The news was leaked indirectly in a recent blog by Emeritus Professor Simon Chapman, one of the Minister's inner advisers.

Chapman explained that under the new laws, the only legal nicotine vaping products will be sealed (closed) pod systems "where the liquid containing nicotine and flavouring chemicals and the battery that heats and vapourises the liquid will be sealed"

Minister Butler's advisers on vaping (SC on the left)

Under this plan, bottled nicotine refills for open refillable pod and tank devices will be banned entirely, even with a prescription. Chapman goes a step further and proposes that the refillable devices should also be banned from Australia as well.

This change will affect nearly all vapers in Australia. Currently only around 5% of Australia's 1.3 million adult vapers use a sealed pod device, according to research company EcigIntelligence. The vast majority use refillable models or disposables

Justification for the ban

Chapman’s justification for the ban is that the devices can be used to vaporise other drugs. However, his evidence is grossly misleading.

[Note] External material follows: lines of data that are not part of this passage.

(** * waterlight-node: the request dispatcher and the SSE event decoder

    A shallow embedding of [src/client.ts] (the constructor, the retrying
    [_request] loop, [handleError] and [Completions.create]), of [errors.ts]
    (the error classes) and of [streaming.ts] (the [Stream] async iterator),
    followed by the properties the specification states about them and by
    further properties of the code.

    The network is an oracle: the k-th call of [fetch] settles the way the
    oracle says, whatever request is sent, so URLs, request headers and request
    bodies are not part of the model.  Timers are not modelled either: a
    timeout shows up as [fetch] rejecting with an [AbortError]. *)

From Stdlib Require Import ZArith NArith List Bool Lia Ascii String.
From Stdlib Require Import Floats.
Import ListNotations.

Set Warnings "-register-all".

(* ===================================================================== *)
(** ** JavaScript values used by the code *)
(* ===================================================================== *)

Module JS.

(** A JavaScript string is a sequence of UTF-16 code units. *)
Definition code_unit := N.
Definition jsstring := list code_unit.

(** The string a literal of the source denotes (literals here are ASCII). *)
Definition str (s : string) : jsstring :=
  List.map N_of_ascii (list_ascii_of_string s).

Definition LF : code_unit := 10%N.

(** [s === t] on strings. *)
Fixpoint str_eqb (s t : jsstring) : bool :=
  match s, t with
  | [], [] => true
  | c :: s', d :: t' => N.eqb c d && str_eqb s' t'
  | _, _ => false
  end.

(** A JavaScript number is an IEEE 754 binary64 value. *)
Definition number := float.

(** [String.prototype.startsWith(p)], from position 0. *)
Fixpoint startsWith (s p : jsstring) {struct p} : bool :=
  match p, s with
  | [], _ => true
  | c :: p', d :: s' => N.eqb c d && startsWith s' p'
  | _ :: _, [] => false
  end.

Fixpoint indexOf_from (s p : jsstring) (i : Z) : Z :=
  if startsWith s p then i
  else match s with
       | [] => (-1)%Z
       | _ :: s' => indexOf_from s' p (i + 1)
       end.

(** [String.prototype.indexOf(p)]: the first position where [p] occurs,
    [-1] when there is none. *)
Definition indexOf (s p : jsstring) : Z := indexOf_from s p 0.

(** How [slice] reads one of its indices: a negative index counts from the
    end, and the result is clamped to the string. *)
Definition slice_index (len k : Z) : Z :=
  if (k <? 0)%Z then Z.max (len + k) 0 else Z.min k len.

(** [String.prototype.slice(start, end)]. *)
Definition slice (s : jsstring) (start stop : Z) : jsstring :=
  let len := Z.of_nat (List.length s) in
  let from := slice_index len start in
  let to := slice_index len stop in
  firstn (Z.to_nat (to - from)) (skipn (Z.to_nat from) s).

(** [String.prototype.slice(start)]. *)
Definition slice_from (s : jsstring) (start : Z) : jsstring :=
  slice s start (Z.of_nat (List.length s)).

(** [String.prototype.split(sep)] for a separator of one code unit. *)
Fixpoint split (s : jsstring) (sep : code_unit) : list jsstring :=
  match s with
  | [] => [[]]
  | c :: s' =>
      if N.eqb c sep then [] :: split s' sep
      else match split s' sep with
           | l :: ls => (c :: l) :: ls
           | [] => [[c]]
           end
  end.

(** ECMAScript's WhiteSpace and LineTerminator code points, which
    [String.prototype.trim] strips. *)
Definition is_space (c : code_unit) : bool :=
  existsb (N.eqb c)
    [9; 10; 11; 12; 13; 32; 160; 5760; 8192; 8193; 8194; 8195; 8196; 8197;
     8198; 8199; 8200; 8201; 8202; 8232; 8233; 8239; 8287; 12288; 65279]%N.

Fixpoint trimStart (s : jsstring) : jsstring :=
  match s with
  | c :: s' => if is_space c then trimStart s' else s
  | [] => []
  end.

Definition trimEnd (s : jsstring) : jsstring := rev (trimStart (rev s)).

(** [String.prototype.trim()]. *)
Definition trim (s : jsstring) : jsstring := trimEnd (trimStart s).

(** The decimal digits of a non-negative integer, most significant first:
    what a template literal prints for an HTTP status. *)
Fixpoint digits_fuel (fuel : nat) (n : N) (acc : jsstring) : jsstring :=
  match fuel with
  | O => acc
  | S fuel' =>
      let acc' := (48 + N.modulo n 10)%N :: acc in
      if (n <? 10)%N then acc' else digits_fuel fuel' (N.div n 10) acc'
  end.

Definition integer_toString (z : Z) : jsstring :=
  let n := Z.abs_N z in
  let ds := digits_fuel (S (N.to_nat (N.log2 n))) n [] in
  if (z <? 0)%Z then 45%N :: ds else ds.

(** The values [JSON.parse] produces.  An object keeps its own properties in
    order, one entry per key. *)
Inductive json :=
| JNull
| JBool (b : bool)
| JNum (n : number)
| JStr (s : jsstring)
| JArr (items : list json)
| JObj (props : list (jsstring * json)).

Fixpoint lookup (k : jsstring) (props : list (jsstring * json)) : option json :=
  match props with
  | [] => None
  | (k', v) :: rest => if str_eqb k k' then Some v else lookup k rest
  end.

(** [props] with the property [k] set to [v]: a key that is there keeps its
    place. *)
Fixpoint set_prop (k : jsstring) (v : json) (props : list (jsstring * json))
    : list (jsstring * json) :=
  match props with
  | [] => [(k, v)]
  | (k', v') :: rest =>
      if str_eqb k k' then (k', v) :: rest else (k', v') :: set_prop k v rest
  end.

(** Property access [v.k] on a value that came out of [JSON.parse], for a
    key no prototype defines ([error], [message]): [None] is [undefined]. *)
Definition get (v : json) (k : jsstring) : option json :=
  match v with
  | JObj props => lookup k props
  | _ => None
  end.

(** [typeof v === 'object']; [None] is [undefined]. *)
Definition typeof_object (v : option json) : bool :=
  match v with
  | Some JNull | Some (JArr _) | Some (JObj _) => true
  | _ => false
  end.
(** The inner loop [for (const candidate of sorted)], on the state
    [group.memberIds], [assigned], [totalDistance]. *)
Fixpoint scan_candidates (article : ArticleInput.t) (threshold : Z)
    (candidates : list ArticleInput.t)
    (memberIds : list jsstring) (assigned : gset jsstring) (totalDistance : Z)
  : result (list jsstring * gset jsstring * Z) :=
  match candidates with
  | [] => Ok (memberIds, assigned, totalDistance)
  | candidate :: rest =>
      if bool_decide (ArticleInput.id candidate = ArticleInput.id article)
         || bool_decide (ArticleInput.id candidate ∈ assigned)
      then scan_candidates article threshold rest memberIds assigned totalDistance
      else
        do distance <- calculateHammingDistance
                         (ArticleInput.simHash article)
                         (ArticleInput.simHash candidate);
        if distance <=? threshold
        then scan_candidates article threshold rest
               (memberIds ++ [ArticleInput.id candidate])
               ({[ArticleInput.id candidate]} ∪ assigned)
               (totalDistance + distance)
        else scan_candidates article threshold rest
               memberIds assigned totalDistance
  end.

(** [totalDistance / (group.memberIds.length - 1)] when there is a member
    besides the center, else the initial 0. *)
Definition average (memberIds : list jsstring) (totalDistance : Z) : Q :=
  if (1 <? length memberIds)%nat
  then Number_div totalDistance (Z.of_nat (length memberIds) - 1)
  else 0%Q.

(** The outer loop [for (const article of sorted)], on the state [groups],
    [assigned]. *)
Fixpoint build_groups (sorted : list ArticleInput.t) (threshold : Z)
    (todo : list ArticleInput.t)
    (groups : list ArticleGroup.t) (assigned : gset jsstring)
  : result (list ArticleGroup.t) :=
  match todo with
  | [] => Ok groups
  | article :: rest =>
      if bool_decide (ArticleInput.id article ∈ assigned)
      then build_groups sorted threshold rest groups assigned
      else
        do st <- scan_candidates article threshold sorted
                   [ArticleInput.id article] assigned 0;
        let '(memberIds, assigned', totalDistance) := st in
        let group :=
          ArticleGroup.make
            (cluster_id (length groups + 1))
            (ArticleInput.id article)
            memberIds
            (average memberIds totalDistance) in
        build_groups sorted threshold rest
          (groups ++ [group]) ({[ArticleInput.id article]} ∪ assigned')
  end.

(** ** The store

    Arrays are objects held by reference.  The store maps references to
    array objects. *)

Inductive object : Type :=
| ArticleArray (l : list ArticleInput.t)
| GroupArray (l : list ArticleGroup.t).

Abbreviation ref := positive.
Abbreviation store := (gmap positive object).

Definition M (A : Type) : Type := store -> result A * store.

Definition ret {A} (a : A) : M A := fun h => (Ok a, h).

Definition bind {A B} (m : M A) (k : A -> M B) : M B :=
  fun h =>
    match m h with
    | (Ok a, h') => k a h'
    | (Throw e, h') => (Throw e, h')
    | (OutOfFuel, h') => (OutOfFuel, h')
    end.

Notation "'let*' x := m 'in' k" := (bind m (fun x => k))
  (at level 10, x name, m at level 100, k at level 200).

Definition lift {A} (r : result A) : M A := fun h => (r, h).

(** A new array object. *)
Definition alloc (o : object) : M ref :=
  fun h => let r := fresh (dom h) in (Ok r, <[r := o]> h).

Definition read_articles (r : ref) : M (list ArticleInput.t) :=
  fun h =>
    match h !! r with
    | Some (ArticleArray l) => (Ok l, h)
    | _ => (Throw TypeError, h)
    end.

(** The pushes to [groups]. *)
Definition store_groups (r : ref) (gs : list ArticleGroup.t) : M unit :=
  fun h => (Ok tt, <[r := GroupArray gs]> h).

He quotes a UK study which found that only two out of 4,027 adult participants were currently vaping (last 30 days) a drug of potential concern with a nicotine vaping device. One vaped opioids and one vaped benzodiazepines.

Seventy four (1.8% of participants) were vaping a drug other than nicotine. However, 80% of those (1.4% of the total sample) were vaping cannabis using a dry herb vaporiser, not a nicotine vaping device. A small number were vaping alcohol and caffeine.

Dry herb vaporisers are very different to nicotine vaping devices and cannot be used to vape nicotine liquid

In other words the proposed ban of refillable nicotine vaping devices is based on the trivial finding of 2 people in a sample of over 4,000 who were currently vaping a drug of potential concern. No harmful effects were mentioned in the study

If vaping was not available, it is likely that these drugs would have been used anyway, perhaps in a more harmful way, for example intravenously for heroin.

Predictable consequences

A ban on refillable vaping devices will fail and will create predictable and harmful consequences.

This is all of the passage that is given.